3 Canadian Stocks Offering High Dividend Yields To Bolster Retirement Income


If you’re looking to build your retirement portfolio with stocks that pay high dividend yields, the environment is not in your favor. 

After a year-long relentless rally in equity markets, some of the best dividend stocks are offering yields that are in the low single digits. The index is paying a dividend yield of just over 2%, after it surged more than 14% this year.

In search of quality dividend stocks that still offer a reasonable yield to beat inflation, we scanned the dividend space north of the border and came up with the following three names from different sectors. Let’s take a deeper look:

1. Bank of Nova Scotia 

  • Yield: 4.7%
  • Quarterly Payout: $0.745
  • Market Cap: $75.6 billion 

One popular trade that has attracted a lot of income investors in recent years is to buy quality Canadian banking stocks and to play to the strength of the nation’s economy and its sound financial regulatory environment.

Canada’s six top banks generally pay between 40-50% of their income in dividends each year, making them quite an attractive bet for retirees.

Bank of Nova Scotia (NYSE:) (TSX:), Canada’s third-largest bank, is currently offering the highest yield among the top six banks, and it could be a good addition to any long-term retirement portfolio. 

Bank of Nova Scotia Weekly Chart.

Bank of Nova Scotia Weekly Chart.

Just like in the US, the Canadian banking regulator had stopped these lenders from increasing their payouts during the pandemic, but now that the economy comes back strongly after the pandemic recession, chances are bright that these lenders will resume dividend increases and share buybacks. 

Canada’s six largest banks, flush with capital after the pandemic failed to bring an extended wave of loan defaults, could boost their dividends by an average of 13% when regulators allow them to resume payout increases, Bloomberg reported this week. 

The Office of the Superintendent of Financial Institutions is expected to lift those restrictions in the second half, which would result in significant dividend hikes at most of the Big Six banks, according to an analysis by Bloomberg Intelligence.

2. Enbridge 

  • Yield: 6.81%
  • Quarterly Payout: $0.69
  • Market Cap: $ 81 billion 

Another high-yield opportunity from the Canadian market is Calgary-based Enbridge (NYSE:), which is North America’s largest gas and oil pipeline operator. Enbridge’s cash flows are well diversified across many businesses and geographies, helping the utility to weather the economic downturn better than other companies.

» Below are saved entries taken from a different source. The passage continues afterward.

(** * clinicaldan: the Archimed data-access layer and the photo scrapers

    A shallow embedding of
      - [src/services/archimed.ts]: the doctor merge engine, the storage
        slot, the fallback chain of [getDoctors], the paginated fetch, the
        blacklist, the service/doctor linking, the mapping of the
        ProDoctorov snapshot, the request wrapper, the services cache and
        the appointments query;
      - the earlier copy of the same service kept in the repository, whose
        [mergeDoctors] keys records differently;
      - the filename-parsing scraper that enriches [prodoctorov.json];
      - the HTML scraper that takes photo addresses from a saved page.

    JavaScript strings are lists of UTF-16 code units.  Promises are run
    to completion; where a statement depends on what another call can
    observe while one call is suspended at an [await], the call is split
    at that [await]. *)

From Stdlib Require Import ZArith NArith List String Ascii Bool Lia.
From Stdlib Require DecimalPos DecimalFacts.
From stdpp Require Import base option strings gmap list.

Open Scope Z_scope.

(* ===================================================================== *)
(** ** Case mappings of the Unicode Character Database *)
(* ===================================================================== *)

(** The tables behind [String.prototype.toLowerCase] and behind the [i]
    flag of regular expressions, from version 14.0 of the Unicode
    Character Database.  A row [(lo, hi, step, to)] of a mapping sends
    the code points [lo], [lo + step], ..., [hi] to [to], [to + step],
    ...; a row [(lo, hi)] of a class holds the code points from [lo] to
    [hi]. *)
Module Unicode.

Definition mapping := list (N * N * N * N).
Definition class := list (N * N).

Definition inRow (c : N) (r : N * N * N * N) : bool :=
  let '(lo, hi, step, _) := r in
  ((lo <=? c) && (c <=? hi) && ((c - lo) mod step =? 0))%N.

Definition applyRow (c : N) (r : N * N * N * N) : N :=
  let '(lo, _, _, to) := r in (to + (c - lo))%N.

Definition mapWith (t : mapping) (c : N) : N :=
  match List.find (inRow c) t with
  | Some r => applyRow c r
  | None => c
  end.

Definition memberOf (t : class) (c : N) : bool :=
  existsb (fun r => (fst r <=? c) && (c <=? snd r))%N t.

(** No code point from [a] to [b] is in the class. *)
Definition apartFrom (cl : class) (a b : N) : bool :=
  forallb (fun r => (b <? fst r) || (snd r <? a))%N cl.

(** The mapping sends no code point of the class anywhere, and no code
    point into the class. *)
Definition leavesAlone (cl : class) (t : mapping) : bool :=
  forallb (fun r => let '(lo, hi, _, to) := r in
                    apartFrom cl lo hi && apartFrom cl to (to + (hi - lo))%N) t.
(** * Daily session expiry job: [src/jobs/sessionExpiry.ts]

    A shallow embedding of the two rollover entry points
    ([runSessionExpiryForDate] and the scheduler's [runForDate]) and of the
    timer loop of [scheduleSessionExpiry], followed by the properties of the
    job that can be settled on that embedding.

    The job talks to three things that are not part of the file: the entity
    classes and the TypeORM data source, the luxon date library and the
    host's timers.  Each is modelled by a small module of its own, kept
    next to the place where the job uses it. *)

From Stdlib Require Import Ascii String.
From stdpp Require Import gmap strings list.

Local Open Scope string_scope.
Local Open Scope Z_scope.
Local Open Scope list_scope.

(** ** Entities *)

(** Modelled from the spec: the enum [StatusLeito] of [entities/Leito.ts]
    ("vacant, pending, occupied, maintenance-variants"); the job itself only
    names [PENDENTE]. *)
Inductive StatusLeito : Type :=
| VAGO
| PENDENTE
| OCUPADO
| MANUT (variante : string).

(** Modelled from the spec: the enum [StatusSessaoAvaliacao] of
    [entities/AvaliacaoSCP.ts] ("released, expired, etc."); the job only
    names [EXPIRADA]. *)
Inductive StatusSessaoAvaliacao : Type :=
| ATIVA
| LIBERADA
| EXPIRADA.

#[global] Instance StatusLeito_eq_dec : EqDecision StatusLeito.
Proof. solve_decision. Defined.

#[global] Instance StatusSessaoAvaliacao_eq_dec : EqDecision StatusSessaoAvaliacao.
Proof. solve_decision. Defined.

(** A JS [Date]: milliseconds since the epoch.  [None] is a date the
    model has no instant for: the "Invalid Date" that [toJSDate] gives for
    an invalid [DateTime], and the date luxon reads from a string in a form
    the model does not read (see [Luxon.parseISODate]). *)
Definition JSDate : Type := option Z.

(** Modelled from the spec: the entity [Leito] (identifier, number, status).
    Columns the job reads through [?? null] are options. *)
Module Leito.
Record t : Type := mk {
  id : string;
  numero : option string;
  status : option StatusLeito
}.
End Leito.

(** Modelled from the spec: the hospital a unit belongs to; the job reads
    its [id] only. *)
Module Hospital.
Record t : Type := mk { id : string }.
End Hospital.

(** Modelled from the spec: the unit of an assessment, with its optional
    hospital as loaded by the relation [unidade.hospital]. *)
Module Unidade.
Record t : Type := mk {
  id : string;
  hospital : option Hospital.t
}.
End Unidade.

(** Modelled from the spec: the author of an assessment; the job reads
    [id] and [nome]. *)
Module Autor.
Record t : Type := mk {
  id : string;
  nome : string
}.
End Autor.

(** Modelled from the spec: the entity [AvaliacaoSCP] as [find] returns it,
    with the relations [leito], [unidade], [unidade.hospital] and [autor]
    loaded ([None] is a null relation). *)
Module AvaliacaoSCP.
Record t : Type := mk {
  id : string;
  dataAplicacao : string;
  leito : option Leito.t;
  unidade : option Unidade.t;
  autor : option Autor.t;
  scp : option string;
  totalPontos : option Z;
  classificacao : option string;
  itens : option (list (string * Z));
  statusSessao : StatusSessaoAvaliacao
}.
End AvaliacaoSCP.

(** Modelled from the spec: the fields of [HistoricoOcupacao] that the job
    fills in (the object literal [h] of lines 46-63 and 125-145). *)
Module HistoricoOcupacao.
Record t : Type := mk {
  leito : Leito.t;
  unidadeId : option string;
  hospitalId : option string;
  leitoNumero : option string;
  leitoStatus : option StatusLeito;
  scp : option string;
  totalPontos : option Z;
  classificacao : option string;
  itens : option (list (string * Z));
  autorId : option string;
  autorNome : option string;
  inicio : JSDate;
  fim : JSDate
}.
End HistoricoOcupacao.

(** ** The date library

    The part of luxon that the job calls.  A valid [DateTime] is an instant
    [ts] (epoch milliseconds) read at an offset [o] (minutes east of UTC);
    its local wall clock is [ts + o * 60000].  The rules of the zone come
    from the host's time zone data and are a parameter [offset] of every
    function that needs them: the offset, in minutes, in force at an
    instant.  Offsets are whole minutes here, as those of America/Sao_Paulo
    are from 1914 on; its local mean time before that, 3 h 06 min 28 s
    behind UTC, is not, and instants that far back are outside the model. *)
Module Luxon.

Definition MS_PER_MINUTE : Z := 60000.
Definition MS_PER_DAY : Z := 86400000.

Record DateTime : Type := mkDT { ts : Z; o : Z }.

Definition isLeapYear (y : Z) : bool :=
  (y mod 4 =? 0) && (negb (y mod 100 =? 0) || (y mod 400 =? 0)).

Definition daysInMonth (y m : Z) : Z :=
  if m =? 2 then (if isLeapYear y then 29 else 28)
  else if (m =? 4) || (m =? 6) || (m =? 9) || (m =? 11) then 30
  else 31.

(** Days between 1970-01-01 and the civil date [y-m-d] (proleptic
    Gregorian calendar, the calendar of [Date.UTC]). *)
Definition daysFromCivil (y m d : Z) : Z :=
  let y' := if m <=? 2 then y - 1 else y in
  let era := y' / 400 in
  let yoe := y' - era * 400 in
  let mp := if 2 <? m then m - 3 else m + 9 in
  let doy := (153 * mp + 2) / 5 + d - 1 in
  let doe := yoe * 365 + yoe / 4 - yoe / 100 + doy in
  era * 146097 + doe - 719468.

(** The civil date of a day number; the inverse of [daysFromCivil]. *)
Definition civilFromDays (z : Z) : Z * Z * Z :=
  let z' := z + 719468 in
  let era := z' / 146097 in
  let doe := z' - era * 146097 in
  let yoe := (doe - doe / 1460 + doe / 36524 - doe / 146096) / 365 in
  let doy := doe - (365 * yoe + yoe / 4 - yoe / 100) in
  let mp := (5 * doy + 2) / 153 in
  let d := doy - (153 * mp + 2) / 5 + 1 in
  let m := if mp <? 10 then mp + 3 else mp - 9 in
  let y := yoe + era * 400 in
  (if m <=? 2 then y + 1 else y, m, d).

For instance, while the pandemic hurt oil consumption across the board, Enbridge’s gas transmission, distribution and storage businesses, which account for about 30% of cash flows, shielded the utility and saved its payout. 

Enbridge Weekly Chart.

Enbridge Weekly Chart.

Over the past three years, Enbridge has been carrying out a restructuring plan, selling assets, focusing on its core strengths, and paying down its debt. These measures are likely to benefit long-term investors whose goal is to earn steadily growing income.

The company last month sold its stake in a Montreal-based natural gas distributor for C$1.14 billion in cash as it aims to keep debt levels at 4.5 to 5 times earnings before interest, taxes, depreciation and amortization. The company’s other priorities include increasing its dividend, completing a major oil pipeline expansion project this year and expanding its renewable energy business.

3. BCE

  • Yield: 5.79%
  • Quarterly Payout: $0.72
  • Market Cap: $ 44.89 billion

Just like power and gas utilities, Canadian telecom operators also offer a solid choice to retirees to earn a steadily growing income stream. The nation’s largest telecom operator BCE (NYSE:) (TSX:) is one such candidate to consider, especially when its yield is nearing 6%.

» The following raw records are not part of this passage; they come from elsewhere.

(** * Tabular Q-learning with the Safety Bellman Equation

    A shallow embedding of [tabular_q_learning/q_learning.py]: the training
    loop [learn] and the action selector [select_action], together with the
    properties of the specification that concern them.

    Conventions of the embedding.
    - Python floats are idealised as exact rationals ([Q]); values are
      compared with [==] ([Qeq]).  Rounding, infinities and NaN are outside
      the model.
    - A NumPy array is a shape together with a total map from multi-indices
      to values; an access checks the index against the shape and raises
      [IndexError] when a component is out of range.  A state has one
      component per axis but the last, as [discretize_state] returns it, and
      an index of another length is rejected in the same way.  Index
      components are naturals (negative, wrapping indices do not occur:
      they come from [discretize_state] and [np.argmax]).
    - The global NumPy generator, the Gym environment, the clock and the
      console are threaded as an explicit [World]; the Value Table and the
      Statistics dictionary, which the loop mutates in place, are threaded
      with it once they exist.
    - The [while not done] loop need not terminate; it is run with fuel and
      an exhausted fuel is reported as [Timeout], never as a result. *)

From Stdlib Require Import QArith Qminmax Lqa Lia List Bool Arith String.
From stdpp Require Import base list.
Import ListNotations.

Set Implicit Arguments.

(** ** Numbers *)

(** [x < y] on floats, as a boolean. *)
Definition Qltb (x y : Q) : bool := negb (Qle_bool y x).

(** A Python [bool] used in arithmetic: [True] is 1 and [False] is 0. *)
Definition of_bool (b : bool) : Q := if b then 1 else 0.

Definition of_nat (n : nat) : Q := inject_Z (Z.of_nat n).

(** The builtin [min(a, b)]: the first argument unless the second is
    strictly smaller. *)
Definition py_min (a b : Q) : Q := if Qltb b a then b else a.

(** ** Exceptions and results *)

Inductive exn := ValueError | IndexError | AttributeError.

Inductive Res (A : Type) :=
| Ok (a : A)
| Raise (e : exn)
| Timeout.

Arguments Raise {A} e.
Arguments Timeout {A}.

(** ** Reductions over a one-dimensional array *)

(** [np.amax]: the running maximum, scanning left to right. *)
Fixpoint amax_from (m : Q) (l : list Q) : Q :=
  match l with
  | [] => m
  | x :: l' => amax_from (if Qltb m x then x else m) l'
  end.

Definition amax (l : list Q) : Res Q :=
  match l with
  | [] => Raise ValueError
  | x :: l' => Ok (amax_from x l')
  end.

(** [np.argmax]: index of the first occurrence of the maximum.  [best] is
    the index of the running maximum [m], [i] the index of the head of [l]. *)
Fixpoint argmax_from (best : nat) (m : Q) (i : nat) (l : list Q) : nat :=
  match l with
  | [] => best
  | x :: l' =>
      if Qltb m x then argmax_from i x (S i) l'
      else argmax_from best m (S i) l'
  end.

Definition argmax (l : list Q) : Res nat :=
  match l with
  | [] => Raise ValueError
  | x :: l' => Ok (argmax_from 0 x 1 l')
  end.

(** [np.min] of a one-dimensional array. *)
Fixpoint amin_from (m : Q) (l : list Q) : Q :=
  match l with
  | [] => m
  | x :: l' => amin_from (if Qltb x m then x else m) l'
  end.

Definition amin (l : list Q) : Res Q :=
  match l with
  | [] => Raise ValueError
  | x :: l' => Ok (amin_from x l')
  end.

(** [np.average]: the arithmetic mean. *)
Definition average (l : list Q) : Q :=
  (fold_left Qplus l 0 / of_nat (length l))%Q.

(** ** N-dimensional arrays *)

Record ndarray := mk_ndarray {
  shape : list nat;
  item : list nat -> Q
}.

(** A multi-index addresses one element when it has one component per axis,
    each below the extent of its axis. *)
Fixpoint in_bounds (sh idx : list nat) : bool :=
  match sh, idx with
  | [], [] => true
  | d :: sh', i :: idx' => (i <? d) && in_bounds sh' idx'
  | _, _ => false
  end.

Definition zeros (sh : list nat) : ndarray :=
  {| shape := sh; item := fun _ => 0%Q |}.

(** The write [a[idx] = v], bounds already checked. *)
Definition store (a : ndarray) (idx : list nat) (v : Q) : ndarray :=
  {| shape := shape a;
     item := fun j => if decide (j = idx) then v else item a j |}.

(** [a[idx]] for a full index. *)
Definition getitem (a : ndarray) (idx : list nat) : Res Q :=
  if in_bounds (shape a) idx then Ok (item a idx) else Raise IndexError.

(** [a[idx] = v] for a full index. *)
Definition setitem (a : ndarray) (idx : list nat) (v : Q) : Res ndarray :=
  if in_bounds (shape a) idx then Ok (store a idx v) else Raise IndexError.

(** [a[state]] where [state] indexes every axis but the last: the
    one-dimensional array of the values of the actions at [state]. *)
Definition row (a : ndarray) (state : list nat) : Res (list Q) :=
  match shape a with
  | [] => Raise IndexError
  | _ :: _ =>
      if in_bounds (removelast (shape a)) state
      then Ok (map (fun action => item a (state ++ [action]))
                   (seq 0 (List.last (shape a) 0%nat)))
      else Raise IndexError
  end.

(** [np.argmax(a[state])] *)
Definition greedy (a : ndarray) (state : list nat) : Res nat :=
  match row a state with
  | Ok r => argmax r
  | Raise e => Raise e
  | Timeout => Timeout
  end.


(** The multi-indices of an array of shape [sh], in the order in which
    [np.nditer] visits them (last axis fastest). *)
Fixpoint multi_indices (sh : list nat) : list (list nat) :=
  match sh with
  | [] => [[]]
  | d :: sh' =>
      flat_map (fun i => map (cons i) (multi_indices sh')) (seq 0 d)
  end.

(** [np.array_equal] on two tuples of integers. *)
Definition array_equal (s1 s2 : list nat) : bool :=
  if decide (s1 = s2) then true else false.

(** ** A state and exception monad

    A computation runs on a state [S]; when it raises, the state reached so
    far is kept, as the heap of the interpreter is. *)

Definition M (S A : Type) : Type := S -> Res A * S.

Definition ret {S A} (a : A) : M S A := fun s => (Ok a, s).

Definition bind {S A B} (c : M S A) (k : A -> M S B) : M S B :=
  fun s =>
    match c s with
    | (Ok a, s') => k a s'
    | (Raise e, s') => (Raise e, s')
    | (Timeout, s') => (Timeout, s')
    end.

Definition lift {S A} (r : Res A) : M S A := fun s => (r, s).

Definition gets {S A} (f : S -> A) : M S A := fun s => (Ok (f s), s).

Definition modify {S} (f : S -> S) : M S unit := fun s => (Ok tt, f s).

(** A computation that never exhausts its fuel. *)
Definition never_times_out {S A} (c : M S A) : Prop :=
  forall s : S, fst (c s) <> Timeout.

Notation "'let!' x ':=' c 'in' k" := (bind c (fun x => k))
  (at level 10, x pattern, c at level 100, k at level 200).

Notation "c ';;' k" := (bind c (fun _ => k))
  (at level 100, k at level 200, right associativity).

(** ** Collaborators

    What [learn] consumes and does not define: the global NumPy generator,
    the Gym environment, the helpers of [utils] and the clock. *)

Record Interfaces := {
  Rng : Type;       (* state of the global generator of np.random *)
  Env : Type;       (* the environment object, with its own sampler *)
  Obs : Type;       (* a real-valued state *)
  Bounds : Type;    (* state_bounds *)
  Bins : Type;      (* env.bins *)
  EnvId : Type;     (* env.spec.id *)
  Clock : Type;
  Time : Type;      (* a formatted date *)
  (* np.random *)
  np_random_seed : Z -> Rng;
  np_random_random : Rng -> Q * Rng;
  (* env *)
  env_reset : Env -> Obs * Env;
  env_step : Env -> nat -> (Obs * Q * bool) * Env;
  action_space_n : Env -> nat;
  action_space_sample : Env -> nat * Env;
  l_function : Env -> Obs -> Q;
  set_discretization : Env -> list nat -> Bounds -> Env;
  env_bins : Env -> Bins;
  spec_id : Env -> EnvId;
  unwrapped_spec_id : Env -> EnvId;
  (* utils *)
  discrete_to_real : list nat -> Bounds -> list nat -> Obs;
  discretize_state : list nat -> Bounds -> Bins -> Obs -> list nat;
  sbe_outcome : list Q -> Q -> Q;   (* first component of the result *)
  (* time and datetime *)
  process_time : Clock -> Q * Clock;
  datetime_now : Clock -> Time * Clock
}.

Telecom stocks tend to perform better when long-term interest rates are down because companies, like BCE, use a lot of debt financing to fund investment cycles. When interest rates are low, it costs them less to maintain and refinance their debt.

This strong connection to long-term rates will allow BCE, also known as Bell, to recover quickly when the pandemic-related slowdown is over. But the stock’s higher yield shows that investors are in a wait-and-see mode as telecom operators struggle while the work-from-home environment hurts their wireless and media revenue.

BCE Weekly Chart.

That sluggish period, which pressured BCE shares during the pandemic, seems to be over. Its stock has gained more than 15% this year after the company beat analysts’ earnings estimate in April.